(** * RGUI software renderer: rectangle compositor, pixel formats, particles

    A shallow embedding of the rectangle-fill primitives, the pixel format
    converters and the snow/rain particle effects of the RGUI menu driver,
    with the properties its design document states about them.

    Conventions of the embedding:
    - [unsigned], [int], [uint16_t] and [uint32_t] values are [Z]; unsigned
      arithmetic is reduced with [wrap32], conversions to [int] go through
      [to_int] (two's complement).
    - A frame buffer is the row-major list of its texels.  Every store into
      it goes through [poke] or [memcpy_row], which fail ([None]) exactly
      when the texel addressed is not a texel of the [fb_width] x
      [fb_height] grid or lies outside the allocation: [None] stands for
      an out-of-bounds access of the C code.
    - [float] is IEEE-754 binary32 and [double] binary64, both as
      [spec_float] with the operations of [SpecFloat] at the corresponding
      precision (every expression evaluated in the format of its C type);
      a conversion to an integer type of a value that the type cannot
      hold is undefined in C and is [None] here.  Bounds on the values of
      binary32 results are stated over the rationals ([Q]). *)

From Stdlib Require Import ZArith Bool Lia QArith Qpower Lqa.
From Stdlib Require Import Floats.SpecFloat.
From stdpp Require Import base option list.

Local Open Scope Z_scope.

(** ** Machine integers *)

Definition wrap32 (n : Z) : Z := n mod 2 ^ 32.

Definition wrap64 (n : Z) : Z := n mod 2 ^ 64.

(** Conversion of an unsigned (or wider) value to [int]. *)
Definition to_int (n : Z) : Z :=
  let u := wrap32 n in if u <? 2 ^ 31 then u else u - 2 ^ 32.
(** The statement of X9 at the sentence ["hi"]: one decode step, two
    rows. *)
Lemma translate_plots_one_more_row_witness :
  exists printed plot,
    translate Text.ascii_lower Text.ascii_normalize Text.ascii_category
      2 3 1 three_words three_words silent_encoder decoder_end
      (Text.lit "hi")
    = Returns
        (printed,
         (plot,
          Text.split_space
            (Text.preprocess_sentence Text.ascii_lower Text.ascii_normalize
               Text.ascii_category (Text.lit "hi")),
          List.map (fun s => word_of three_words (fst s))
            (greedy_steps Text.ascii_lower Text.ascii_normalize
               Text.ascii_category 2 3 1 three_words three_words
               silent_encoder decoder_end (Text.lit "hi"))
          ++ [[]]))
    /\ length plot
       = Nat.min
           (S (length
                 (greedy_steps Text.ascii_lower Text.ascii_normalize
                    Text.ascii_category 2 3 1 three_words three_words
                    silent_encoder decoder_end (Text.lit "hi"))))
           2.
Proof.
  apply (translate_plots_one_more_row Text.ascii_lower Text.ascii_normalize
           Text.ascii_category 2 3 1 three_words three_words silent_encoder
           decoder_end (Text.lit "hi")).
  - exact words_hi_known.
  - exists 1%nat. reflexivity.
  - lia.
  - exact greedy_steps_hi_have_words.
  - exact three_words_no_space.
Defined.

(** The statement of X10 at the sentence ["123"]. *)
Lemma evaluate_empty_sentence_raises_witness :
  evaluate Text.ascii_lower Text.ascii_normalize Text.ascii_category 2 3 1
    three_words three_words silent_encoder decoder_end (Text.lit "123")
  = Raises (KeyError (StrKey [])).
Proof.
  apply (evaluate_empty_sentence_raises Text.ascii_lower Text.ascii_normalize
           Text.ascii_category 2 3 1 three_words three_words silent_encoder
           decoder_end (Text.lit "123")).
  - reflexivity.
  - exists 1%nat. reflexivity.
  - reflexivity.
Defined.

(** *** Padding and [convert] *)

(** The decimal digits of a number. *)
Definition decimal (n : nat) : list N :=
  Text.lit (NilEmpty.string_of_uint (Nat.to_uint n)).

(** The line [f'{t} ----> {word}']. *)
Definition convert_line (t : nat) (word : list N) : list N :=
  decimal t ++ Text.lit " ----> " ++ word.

- Work required: Your answer should consist of every entry, repeated exactly.

- Solution to the exercise:
(** * RGUI software renderer: rectangle compositor, pixel formats, particles

    A shallow embedding of the rectangle-fill primitives, the pixel format
    converters and the snow/rain particle effects of the RGUI menu driver,
    with the properties its design document states about them.

    Conventions of the embedding:
    - [unsigned], [int], [uint16_t] and [uint32_t] values are [Z]; unsigned
      arithmetic is reduced with [wrap32], conversions to [int] go through
      [to_int] (two's complement).
    - A frame buffer is the row-major list of its texels.  Every store into
      it goes through [poke] or [memcpy_row], which fail ([None]) exactly
      when the texel addressed is not a texel of the [fb_width] x
      [fb_height] grid or lies outside the allocation: [None] stands for
      an out-of-bounds access of the C code.
    - [float] is IEEE-754 binary32 and [double] binary64, both as
      [spec_float] with the operations of [SpecFloat] at the corresponding
      precision (every expression evaluated in the format of its C type);
      a conversion to an integer type of a value that the type cannot
      hold is undefined in C and is [None] here.  Bounds on the values of
      binary32 results are stated over the rationals ([Q]). *)

From Stdlib Require Import ZArith Bool Lia QArith Qpower Lqa.
From Stdlib Require Import Floats.SpecFloat.
From stdpp Require Import base option list.

Local Open Scope Z_scope.

(** ** Machine integers *)

Definition wrap32 (n : Z) : Z := n mod 2 ^ 32.

Definition wrap64 (n : Z) : Z := n mod 2 ^ 64.

(** Conversion of an unsigned (or wider) value to [int]. *)
Definition to_int (n : Z) : Z :=
  let u := wrap32 n in if u <? 2 ^ 31 then u else u - 2 ^ 32.
(** The statement of X9 at the sentence ["hi"]: one decode step, two
    rows. *)
Lemma translate_plots_one_more_row_witness :
  exists printed plot,
    translate Text.ascii_lower Text.ascii_normalize Text.ascii_category
      2 3 1 three_words three_words silent_encoder decoder_end
      (Text.lit "hi")
    = Returns
        (printed,
         (plot,
          Text.split_space
            (Text.preprocess_sentence Text.ascii_lower Text.ascii_normalize
               Text.ascii_category (Text.lit "hi")),
          List.map (fun s => word_of three_words (fst s))
            (greedy_steps Text.ascii_lower Text.ascii_normalize
               Text.ascii_category 2 3 1 three_words three_words
               silent_encoder decoder_end (Text.lit "hi"))
          ++ [[]]))
    /\ length plot
       = Nat.min
           (S (length
                 (greedy_steps Text.ascii_lower Text.ascii_normalize
                    Text.ascii_category 2 3 1 three_words three_words
                    silent_encoder decoder_end (Text.lit "hi"))))
           2.
Proof.
  apply (translate_plots_one_more_row Text.ascii_lower Text.ascii_normalize
           Text.ascii_category 2 3 1 three_words three_words silent_encoder
           decoder_end (Text.lit "hi")).
  - exact words_hi_known.
  - exists 1%nat. reflexivity.
  - lia.
  - exact greedy_steps_hi_have_words.
  - exact three_words_no_space.
Defined.

(** The statement of X10 at the sentence ["123"]. *)
Lemma evaluate_empty_sentence_raises_witness :
  evaluate Text.ascii_lower Text.ascii_normalize Text.ascii_category 2 3 1
    three_words three_words silent_encoder decoder_end (Text.lit "123")
  = Raises (KeyError (StrKey [])).
Proof.
  apply (evaluate_empty_sentence_raises Text.ascii_lower Text.ascii_normalize
           Text.ascii_category 2 3 1 three_words three_words silent_encoder
           decoder_end (Text.lit "123")).
  - reflexivity.
  - exists 1%nat. reflexivity.
  - reflexivity.
Defined.

(** *** Padding and [convert] *)

(** The decimal digits of a number. *)
Definition decimal (n : nat) : list N :=
  Text.lit (NilEmpty.string_of_uint (Nat.to_uint n)).

(** The line [f'{t} ----> {word}']. *)
Definition convert_line (t : nat) (word : list N) : list N :=
  decimal t ++ Text.lit " ----> " ++ word.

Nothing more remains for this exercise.